Joe Biden will sign a barrage of executive orders on Wednesday as he aims to use his first afternoon as US president to reverse some of Donald Trump’s most controversial policies in areas ranging from climate change to immigration.
Mr Biden will use his inaugural address from the US Capitol, which is under heavy military protection after the January 6 attack, to ask Americans to come together as they face the twin crises of Covid-19 and a bruising economic downturn, according to his advisers.
His conciliatory message is intended to mark a sharp contrast with the divisive rhetoric that defined Mr Trump’s four years in office, which culminated in a mob of his supporters launching the assault on the seat of US democracy.
On the global front, Mr Biden will signal that the US intends to rejoin the Paris climate accord and halt its withdrawal from the World Health Organization.
Anthony Fauci, the US health official who was often at odds with Mr Trump over the coronavirus response, will participate in this week’s executive board meeting at the WHO as head of the US delegation.
In addition, Mr Biden is expected to stop the construction of the border wall in Mexico that was championed by his predecessor, and will roll back the travel ban on citizens of certain Muslim countries introduced at the very beginning of Mr Trump’s administration.
“It was rooted in xenophobia and religious animus and president-elect Biden has been clear that we will not turn our back on our values with discriminatory bans on entry to the United States,” Jake Sullivan, the incoming national security adviser, said of the Muslim ban in a briefing with reporters.
Mr Biden also plans to move to reverse some of the environmental deregulation pursued by Mr Trump, and introduce a mask mandate lasting 100 days on federal property to try to curb coronavirus infections.
The new president plans to rescind the permit for the Keystone XL pipeline connecting the US with Canada. “Its construction was not consistent with addressing the climate crisis to the depth and scope that we are planning to address it,” said Gina McCarthy, the incoming White House climate tsar.
Ms McCarthy said the Biden administration would place a temporary moratorium on all oil and natural gas leasing activities in the Arctic National Wildlife Refuge.
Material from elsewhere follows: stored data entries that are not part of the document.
(** The first round of a party. *)
Lemma round1_inv i (s0 s : Core) : (i < m)%nat -> p_ec (sj_params (sp_job (self s0))) = S256 -> p_partyID (sj_params (sp_job (self s0))) = rf i ->
  sj_myPos (sp_job (self s0)) = i -> sp_kRhoShare (self s0) = repeat 0 m -> sp_xRhoShare (self s0) = repeat 0 m ->
  Forall is_byte (rRand s0) -> sign_round1 s0 = Ok (s, inl tt) ->
  exists kk rho rr, 1 <= kk < q /\
    s = {| self := with_round1 (Some kk) (Some rho) (Some (pnt kk)) (slot (subset := subset) i ((kk * rho + 0) mod q))
                     (slot (subset := subset) i ((sj_sx (sp_job (self s0)) * rho + 0) mod q)) (self s0);
           rPartial := rPartial s0; rRand := rr; rSys := rSys s0;
           sent := sent s0 ++ [SR1 (JsonWrap signTypeR1 (Some {| KiX := Bytes (fst (pt kk)); KiY := Bytes (snd (pt kk)) |}) (Some (rf i)) None)];
           connected := connected s0 ++ [(signTypeR1, sj_otherSubset (sp_job (self s0)))] |}.
Proof.
  intros Hi Hec Hme Hpos HkR HxR Fr H1. pose proof (q_pos (L := L)) as Q1. unfold sign_round1 in H1.
  apply hbind_ok in H1 as (t & a & E & H1). injection E as <- <-. rewrite Hec, Hme, Hpos, HkR, HxR in H1.
  apply hbind_ok in H1 as (t & a & E & H1). apply draw_rand_ok in E as (r1 & E & ->). destruct (positive_draw (L := L) _ _ _ Fr E) as (kk & -> & Rk & F1).
  apply hbind_ok in H1 as (t & a & E' & H1). apply draw_rand_ok in E' as (r2 & E' & ->). cbn [rRand] in E'. destruct (positive_draw (L := L) _ _ _ F1 E') as (rho & -> & Rr & F2).
  apply hbind_ok in H1 as (t & a & E2 & H1). apply draw_rand_ok in E2 as (r3 & E2 & ->). cbn [rRand] in E2. apply ct_base in E2 as [-> F3]; [|lia|exact F2].
  assert (Hs : forall v, set_at (repeat 0 m) i (fun _ => Ok v) = Ok (slot (subset := subset) i v)).
  { intros v. rewrite (set_at_insert _ i _ 0 v); [reflexivity| |reflexivity]. rewrite (nth_error_nth_lt _ i 0) by now rewrite repeat_length.
    f_equal. apply nth_repeat. }
  do 2 (apply hbind_ok in H1 as (t & a & E3 & H1); apply hlift_ok in E3 as [E3 ->]; injection E3 as <-).
  apply hbind_ok in H1 as (t & a & E3 & H1). apply hlift_ok in E3 as [E3 ->]. rewrite ct_muladd in E3. injection E3 as <-.
  apply hbind_ok in H1 as (t & a & E3 & H1). apply hlift_ok in E3 as [E3 ->]. rewrite Hs in E3. injection E3 as <-.
  apply hbind_ok in H1 as (t & a & E3 & H1). apply hlift_ok in E3 as [E3 ->]. rewrite ct_muladd in E3. injection E3 as <-.
  apply hbind_ok in H1 as (t & a & E3 & H1). apply hlift_ok in E3 as [E3 ->]. rewrite Hs in E3. injection E3 as <-.
  apply hbind_ok in H1 as (t & [] & E3 & H1). injection E3 as <-.
  do 3 (apply hbind_ok in H1 as (t & a & E3 & H1); apply hlift_ok in E3 as [E3 ->]; injection E3 as <-).
  apply hbind_ok in H1 as (t & [] & E3 & H1). apply send_ok in E3. subst t. injection H1 as <-. exists kk, rho, r3. split; [exact Rk|]. reflexivity.
Qed.

Lemma round1_total i (s0 : Core) kk rho r1 r2 : (i < m)%nat -> p_ec (sj_params (sp_job (self s0))) = S256 -> p_partyID (sj_params (sp_job (self s0))) = rf i ->
  sj_myPos (sp_job (self s0)) = i -> sp_kRhoShare (self s0) = repeat 0 m -> sp_xRhoShare (self s0) = repeat 0 m ->
  GetRandomPositiveInt (Some q) (rRand s0) = Ok (Some kk, r1) -> GetRandomPositiveInt (Some q) r1 = Ok (Some rho, r2) ->
  0 <= kk -> Forall is_byte r2 -> ct_healthy r2 ->
  sign_round1 s0 = Ok ({| self := with_round1 (Some kk) (Some rho) (Some (pnt kk)) (slot (subset := subset) i ((kk * rho + 0) mod q))
                     (slot (subset := subset) i ((sj_sx (sp_job (self s0)) * rho + 0) mod q)) (self s0);
           rPartial := rPartial s0; rRand := ct_rest r2; rSys := rSys s0;
           sent := sent s0 ++ [SR1 (JsonWrap signTypeR1 (Some {| KiX := Bytes (fst (pt kk)); KiY := Bytes (snd (pt kk)) |}) (Some (rf i)) None)];
           connected := connected s0 ++ [(signTypeR1, sj_otherSubset (sp_job (self s0)))] |}, inl tt).
Proof.
  destruct s0 as [p rp rr rs se co]. cbn [self rRand rPartial rSys sent connected]. intros Hi Hec Hme Hpos HkR HxR Dk Dr Rk F2 H2.
  assert (Hs : forall v, set_at (repeat 0 m) i (fun _ => Ok v) = Ok (slot (subset := subset) i v)).
  { intros v. rewrite (set_at_insert _ i _ 0 v); [reflexivity| |reflexivity]. rewrite (nth_error_nth_lt _ i 0) by now rewrite repeat_length.
    f_equal. apply nth_repeat. }
  unfold sign_round1. eapply bind_in; [reflexivity|]. cbn [self]. rewrite Hec, Hme, Hpos, HkR, HxR. unfold draw_rand.
  eapply bind_in; [apply both_in; rewrite Dk; reflexivity|]. eapply bind_in; [apply both_in; rewrite Dr; reflexivity|].
  eapply bind_in; [apply both_in; rewrite (ct_base_total kk r2 Rk F2 H2); reflexivity|].
  do 2 (eapply bind_in; [reflexivity|]). eapply bind_in; [apply lift_in, ct_muladd|]. eapply bind_in; [apply lift_in, Hs|].
  eapply bind_in; [apply lift_in, ct_muladd|]. eapply bind_in; [apply lift_in, Hs|]. do 4 (eapply bind_in; [reflexivity|]).
  eapply bind_in; [unfold send; rewrite Hbroker; reflexivity|]. reflexivity.
Qed.

(** The texts of [NewSigning]. *)
Definition new_texts : Texts := {|
  t_keys := ""; t_count := ""; t_range := ""; t_dup := ""; t_hash := ""; t_key := ""; t_lagrange := "dklstss: NewSigning lagrange";
  t_ssid := ""; t_agg := ""; t_r0 := ""; t_ot := ""; t_phi := ""; t_inv := ""; t_s0 := "" |}.
Definition session_base (x : Z) (hash : bytes) : bytes :=
  sha256 (str "DKLS23-sign-party-v1-" ++ Bytes (fst (pt x)) ++ Bytes (snd (pt x)) ++ hash ++ flat_map (fun k => Bytes k ++ [0]) skeys).

Section Party.
Variables (signers : list Key) (lams sxl : list Z) (x : Z) (hash : bytes) (tweak : option Z).
Hypothesis Hlen : length signers = m.
Hypothesis Hlams : mapM (fun i => rewrap "dklstss: NewSigning lagrange" (lagrangeCoefficient q skeys (Z.of_nat i))) (seq 0 m) = Ok lams.
Hypothesis Hsxl : signing_shares new_texts q skeys signers tweak = Ok sxl.

(** The share of one signer is the entry of the list. *)
Lemma share_at i k lam xi : nth_error signers i = Some k -> nth_error lams i = Some lam -> kXi k = Some xi ->
  nth_error sxl i = Some (match tweak with Some t => if (i =? 0)%nat then ((lam * xi) mod q + t mod q) mod q else (lam * xi) mod q | None => (lam * xi) mod q end).
Proof.
  intros Ek El Ex. pose proof (q_pos (L := L)) as Q1. unfold signing_shares in Hsxl. rewrite Hlen in Hsxl. cbn [t_lagrange new_texts] in Hsxl. rewrite Hlams in Hsxl.
  cbn [rbind] in Hsxl. apply rbind_ok in Hsxl as (sx0 & E0 & E1).
  assert (E0i : nth_error sx0 i = Some ((lam * xi) mod q)).
  { apply (mapM_nth _ _ _ i (lam, k)) in E0 as (b & Eb & En).
    - rewrite Ex in Eb. cbn [deref rbind] in Eb. rewrite Mod_ok in Eb by lia. injection Eb as <-. exact En.
    - clear -El Ek. revert lams i El Ek. induction signers as [|k' l IH]; intros [|l0 lams] [|i] El Ek; try discriminate; cbn [nth_error combine] in *;
        [now injection El as ->; injection Ek as ->|now apply IH]. }
  destruct tweak as [t|]; [|now injection E1 as <-]. rewrite Mod_ok in E1 by lia. cbn [rbind] in E1.
  destruct sx0 as [|s0 sx0]; [destruct i; discriminate|]. cbn [set_at] in E1. rewrite Mod_ok in E1 by lia. cbn [rbind] in E1. injection E1 as <-.
  destruct i as [|i]; cbn [nth_error Nat.eqb] in *; [now injection E0i as ->|exact E0i].
Qed.
(* ===== verification/DklsKeygenRun.v ===== *)
(** * One party's run of the brokered key generation of [dklstss]

    What the callbacks of [DklsKeygenParty] leave behind when they return without an
    error, for whatever messages they were given. *)
From stdpp Require Import base gmap list strings pretty.
From Stdlib Require Import ZArith String List Lia Bool.
From S2P Require Import Prelude GoBig Common Curve CtMul Field Vss Schnorr Bits OtExt OtExtCorrect BaseOt Ole Party Handler Json.
From S2P Require Import Dkls DklsSetup DklsSign DklsSignCorrect DklsKeygen DklsEcho DklsRoster DklsKeygenParty.
Import ListNotations.
Open Scope string_scope.
Open Scope Z_scope.
Open Scope list_scope.

(** ** Points on the wire *)
(** A point of the curve with coordinates that a byte string holds. *)
Definition plain (c : Curve) (p : option ECPoint) : Prop :=
  exists x y, p = Some {| curve := c; coords := (Some x, Some y) |} /\ 0 <= x /\ 0 <= y.

Lemma flatten_plain c pts : Forall (plain c) pts -> exists flat, flattenPointXY pts = Ok flat /\ length flat = (2 * length pts)%nat /\
  forall i p, nth_error pts i = Some p -> exists x y, p = Some {| curve := c; coords := (Some x, Some y) |} /\ 0 <= x /\ 0 <= y /\
    nth_error flat (2 * i) = Some (Bytes x) /\ nth_error flat (2 * i + 1) = Some (Bytes y).
Proof.
  intros F. unfold flattenPointXY.
  enough (G : forall flat0, exists flat, foldM (fun out p => match p with
      | None => Ok (out ++ [[]; []])
      | Some p => let! x := ECPoint_X p in let! y := ECPoint_Y p in Ok (out ++ [Bytes x; Bytes y]) end) flat0 pts = Ok (flat0 ++ flat) /\
      length flat = (2 * length pts)%nat /\
      forall i p, nth_error pts i = Some p -> exists x y, p = Some {| curve := c; coords := (Some x, Some y) |} /\ 0 <= x /\ 0 <= y /\
        nth_error flat (2 * i) = Some (Bytes x) /\ nth_error flat (2 * i + 1) = Some (Bytes y)).
  { destruct (G []) as (flat & E & K). exists flat. auto. }
  induction F as [|p pts (x & y & -> & Hx & Hy) F IH]; intros flat0; cbn [foldM].
  - exists []. rewrite app_nil_r. split; [reflexivity|]. split; [reflexivity|]. intros [|i] p E; discriminate E.
  - unfold ECPoint_X, ECPoint_Y. cbn [coords fst snd deref rbind].
    destruct (IH (flat0 ++ [Bytes x; Bytes y])) as (flat & E & Hl & K).
    exists (Bytes x :: Bytes y :: flat). split; [unfold ECPoint_X, ECPoint_Y in E; rewrite E, <- app_assoc; reflexivity|].
    split; [cbn [length]; rewrite Hl; lia|]. intros [|i] p Ep; cbn [nth_error] in Ep.
    + injection Ep as <-. exists x, y. auto.
    + destruct (K i p Ep) as (a & b & Ea & Ha & Hb & E1 & E2). exists a, b. split; [assumption|]. split; [assumption|]. split; [assumption|].
      replace (2 * S i)%nat with (S (S (2 * i))) by lia. replace (S (S (2 * i)) + 1)%nat with (S (S (2 * i + 1))) by lia.
      cbn [nth_error]. auto.
Qed.
Lemma deliver_bc net i nd m ctx ctx' nd' : (i < length refs)%nat -> phase net i nd -> authentic h refs honest net i (KBcast m) -> msg_fits (KBcast m) ->
  deliver h ctx ctx' nd (KBcast m) = Ok nd' -> moved net i nd nd'.
Proof.
  intros Hi PH A F HD. cbn [deliver] in HD.
  assert (Sh : shut (e_bc nd) -> moved net i nd nd') by (intros Sh; apply dispatch_shut in HD; [|assumption]; now apply moved_same).
  assert (Am : forall n p f v, nth_error (others i) n = Some p -> jm_From m = Some f -> KeyInt h p = KeyInt h f -> JsonGet m = Ok (Some v) -> auth_bc net i n v).
  { intros n p f v En Ef Ek Ev. split; [exact (F v Ev)|]. exact (accept pay_bc (KBcast m) net i n p f v Hi A (same_bc m v Ev) En Ef Ek). }
  destruct PH as [H1 H2 _ _ _|ssid p flat us s1 b u B Ec Hn Hb Hu He Hr|ssid p flat us s1 b u _ _ Cb _ _ _|? ? ? ? ? b u ? ? _ _ _ Cb|? ? ? ? ? b u ? ? ? ? ? _ _ _ _ Cb];
    try (apply Sh; first [assumption|exact (closed_shut _ _ _ _ Cb)]).
  destruct b as [b|]; [apply Sh; exact (closed_shut _ _ _ _ Hb)|]. destruct Hb as (e & Ee & C). rewrite Ee in HD.
  destruct (dispatch_inv h _ _ e m _ _ nd' C Am HD) as (e' & C' & [->|(Hz & s & HR & ->)]); clear HD Sh.
  - split; [|exists []; now rewrite app_nil_r]. eapply ph_join; [exact B|exact Ec|now left|exists e'; auto|exact Hu|exact He|exact Hr].
  - pose proof (be_started _ _ _ _ _ _ B) as S. destruct (sd_fresh _ _ _ _ _ _ _ S) as (J0 & _). cbn [core] in HR. rewrite Ec in HR.
    set (nd1 := {| core := core nd; e_bc := Some e'; e_uc := e_uc nd; e_ec := e_ec nd; e_r2 := e_r2 nd |}).
    destruct u as [u|]; cbn [part] in HR.
    + unfold run_handler, handle in HR. rewrite (onR1Bcast_second ctx (others i) (je_Packet e') u s1 J0) in HR.
      assert (K : moved net i nd1 (attach nd1 s)).
      { apply (echo_starts net i nd1 _ ssid p flat us s1 (je_Packet e') u ctx s B); cbn [nd1 core e_bc e_uc e_ec e_r2];
          [now rewrite Ec|now rewrite Ec|now apply complete_closed|exact Hu|exact He|exact Hr|exact HR|reflexivity]. }
      exact K.
    + unfold run_handler, handle in HR. rewrite (onR1Bcast_first ctx (others i) (je_Packet e') s1 J0) in HR. injection HR as <-.
      rewrite attach_same by (cbn [nd1 core]; now rewrite Ec). split; [|exists []; cbn [nd1 core]; now rewrite app_nil_r, Ec].
      eapply (ph_join net i _ ssid p flat us s1 (Some (je_Packet e')) None); [exact B|reflexivity|now right|now apply complete_closed|exact Hu|exact He|exact Hr].
Qed.

Lemma deliver_uc net i nd m ctx ctx' nd' : (i < length refs)%nat -> phase net i nd -> authentic h refs honest net i (KUnicast m) ->
  deliver h ctx ctx' nd (KUnicast m) = Ok nd' -> moved net i nd nd'.
Proof.
  intros Hi PH A HD. cbn [deliver] in HD.
  assert (Sh : shut (e_uc nd) -> moved net i nd nd') by (intros Sh; apply dispatch_shut in HD; [|assumption]; now apply moved_same).
  assert (Am : forall n p f v, nth_error (others i) n = Some p -> jm_From m = Some f -> KeyInt h p = KeyInt h f -> JsonGet m = Ok (Some v) -> auth net i pay_uc n v)
    by (intros n p f v En Ef Ek Ev; exact (accept pay_uc (KUnicast m) net i n p f v Hi A (same_uc m v Ev) En Ef Ek)).
  destruct PH as [H1 _ H2 _ _|ssid p flat us s1 b u B Ec Hn Hb Hu He Hr|ssid p flat us s1 b u _ _ _ Cb _ _|? ? ? ? ? b u ? ? _ _ _ _ Cb|? ? ? ? ? b u ? ? ? ? ? _ _ _ _ _ Cb];
    try (apply Sh; first [assumption|exact (closed_shut _ _ _ _ Cb)]).
  destruct u as [u|]; [apply Sh; exact (closed_shut _ _ _ _ Hu)|]. destruct Hu as (e & Ee & C). rewrite Ee in HD.
  destruct (dispatch_inv h _ _ e m _ _ nd' C Am HD) as (e' & C' & [->|(Hz & s & HR & ->)]); clear HD Sh.
  - split; [|exists []; now rewrite app_nil_r]. eapply ph_join; [exact B|exact Ec|now right|exact Hb|exists e'; auto|exact He|exact Hr].
  - pose proof (be_started _ _ _ _ _ _ B) as S. destruct (sd_fresh _ _ _ _ _ _ _ S) as (J0 & _). cbn [core] in HR. rewrite Ec in HR.
    set (nd1 := {| core := core nd; e_bc := e_bc nd; e_uc := Some e'; e_ec := e_ec nd; e_r2 := e_r2 nd |}).
    destruct b as [b|]; cbn [part] in HR.
    + unfold run_handler, handle in HR. rewrite (onR1Unicast_second ctx (others i) b (je_Packet e') s1 J0) in HR.
      assert (K : moved net i nd1 (attach nd1 s)).
      { apply (echo_starts net i nd1 _ ssid p flat us s1 b (je_Packet e') ctx s B); cbn [nd1 core e_bc e_uc e_ec e_r2];
          [now rewrite Ec|now rewrite Ec|exact Hb|now apply complete_closed|exact He|exact Hr|exact HR|reflexivity]. }
      exact K.
    + unfold run_handler, handle in HR. rewrite (onR1Unicast_first ctx (others i) (je_Packet e') s1 J0) in HR. injection HR as <-.
      rewrite attach_same by (cbn [nd1 core]; now rewrite Ec). split; [|exists []; cbn [nd1 core]; now rewrite app_nil_r, Ec].
      eapply (ph_join net i _ ssid p flat us s1 None (Some (je_Packet e'))); [exact B|reflexivity|now left|exact Hb|now apply complete_closed|exact He|exact Hr].
Qed.
Lemma n_finalize i (sys : reader) : (i < 2)%nat -> Forall is_byte sys -> toy_healthy_m (128 + (129 + 1)) sys ->
  exists s' es er, finalize n_heap None [n_peer i] [Some {| OTReceiverR := n_Rflat |}] (n_core4 i sys) = Ok (s', inl tt) /\
    kg_Done (self s') = Some (n_final i es er) /\ connected s' = connected (n_core4 i sys) /\ sent s' = sent (n_core4 i sys).
Proof.
  intros Hi Fs Hh. assert (Hj : (n_peer i < 2)%nat) by (unfold n_peer; lia).
  destruct (n_finals i sys (repeat 1 (Z.to_nat 5160)) (129 + 1) 0 Hi Fs Hh (ones_byte _)) as (keys & r' & sys1 & _ & _ & _ & _ & es & _ & E1 & Ees & _ & _ & (F1 & H1) & _).
  { apply toy_healthy_n. lia. }
  destruct (n_finals (n_peer i) (repeat 1 (Z.to_nat 5120)) sys1 0 1 Hj (ones_byte _)) as (_ & _ & _ & k0 & k1 & s' & sys2 & _ & er & _ & _ & E2 & Eer & _ & (F2 & H2)).
  { apply toy_healthy_n. lia. } { exact F1. } { exact H1. }
  assert (n_peer (n_peer i) = i) as Ep by (two i; reflexivity). rewrite Ep in E2.
  eexists _, es, er. split; [|split; [|split]].
  - unfold finalize. eapply bind_in; [reflexivity|]. eapply bind_in; [reflexivity|]. cbv zeta.
    eapply bind_in; [apply (lift_in _ _ (n_party i)); two i; reflexivity|].
    eapply bind_in; [apply (lift_in _ _ (n_xi i)); two i; vm_compute; reflexivity|].
    eapply bind_in; [apply (lift_in _ _ (Some (tpnt 8))); two i; reflexivity|].
    eapply bind_in; [apply (lift_in _ _ n_vss); two i; reflexivity|].
    eapply bind_in; [apply (lift_in _ _ [Some (tpnt 17); Some (tpnt 13)]); reflexivity|].
    eapply bind_in.
    { cbn [hfold]. eapply bind_in. { unfold finalize_peer. eapply bind_in; [reflexivity|]. cbv zeta.
      eapply bind_in; [apply (lift_in _ _ (n_str (n_peer i))); two i; reflexivity|].
      eapply bind_in.
      { unfold draw_sys. apply (both_in _ _ _ _ _ _ _ (keys, r') [] sys1). cbn beta.
        match goal with |- context [Receiver_Finalize ?a _] => assert (a = Some (n_rcvr i)) as -> by (two i; reflexivity) end.
        rewrite E1. reflexivity. }
      cbn beta iota. eapply bind_in; [reflexivity|].
      eapply bind_in. { apply (lift_in _ _ es). match goal with |- context [NewExtSenderFromBase ?a _] => assert (a = n_bits) as -> by (two i; reflexivity) end.
        rewrite Ees. reflexivity. }
      eapply bind_in; [apply (lift_in _ _ (n_key (n_peer i))); two i; reflexivity|].
      eapply bind_in; [apply (lift_in _ _ (Some {| OTReceiverR := n_Rflat |})); two i; reflexivity|]. cbn iota.
      eapply bind_in. { apply (lift_in _ _ n_R). cbn [OTReceiverR]. change (p_ec (kg_params (self (n_core4 i sys)))) with toy256. rewrite n_unflat_R. reflexivity. }
      eapply bind_in.
      { unfold draw_sys. apply (both_in _ _ _ _ _ _ _ (k0, k1, s') [] sys2). cbn beta.
        match goal with |- context [Sender_Finalize ?a _ _] => assert (a = Some (n_snd i)) as -> by (two i; reflexivity) end.
        cbn [rSys]. rewrite E2. reflexivity. }
      cbn beta iota. eapply bind_in; [reflexivity|].
      eapply bind_in. { apply (lift_in _ _ er). rewrite Eer. reflexivity. }
      eapply bind_in; [apply (lift_in _ _ (n_party (n_peer i))); two i; reflexivity|].
      apply (lift_in _ _ (n_ot i es er)). two i; reflexivity. }
      reflexivity. }
    eapply bind_in; [apply (lift_in _ _ w_chain); reflexivity|].
    eapply bind_in.
    { unfold draw_sys. apply (both_in _ _ _ _ _ _ _ tt [] (skipn 40 sys2)). cbn beta.
      rewrite (w_validate _ (n_xi i) (tpnt (n_xi i))); try exact F2; try exact H2; try (two i; reflexivity).
      - two i; cbn; lia.
      - exists 8. split; [reflexivity|discriminate]. }
    reflexivity.
  - reflexivity.
  - reflexivity.
  - reflexivity.
Qed.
On the economic front, Mr Biden will ask US government agencies to consider extending moratoriums on evictions and foreclosures, and extending the pause on interest and principal payments for federal student loans.
In terms of racial justice, Mr Biden will rescind Mr Trump’s “1776 commission”, which was set up by the outgoing president to “restore patriotic education to our schools” and was criticised for seeking to erase the history of racism in America.
Mr Biden’s inaugural speech is expected to last between 20 and 30 minutes, according to people briefed on the address.
In a break with the norms of transferring power, Mr Trump will not be welcoming Mr Biden at the White House and will instead head to his Mar-a-Lago resort in Florida on Wednesday without attending the inauguration.
“What you can expect to hear from . . . the president once he’s sworn in, is a call for unity and bringing the country together,” said Jen Psaki, the incoming White House press secretary. “It will be a forward-looking speech,” she told reporters.
Mr Biden arrived in Washington on Tuesday afternoon from his hometown of Wilmington, Delaware, to attend a memorial service for coronavirus victims at the Lincoln Memorial’s reflecting pool. “To heal, we must remember,” he said in brief remarks. “It is important to do that as a nation,” he added.
At 78, Mr Biden will be the oldest incoming president in US history, and faces a huge task in rebuilding the country’s morale. According to an NBC News poll released on Tuesday, 73 per cent of voters say America is on the wrong track, and 53 per cent say they are worried and pessimistic about the nation’s future.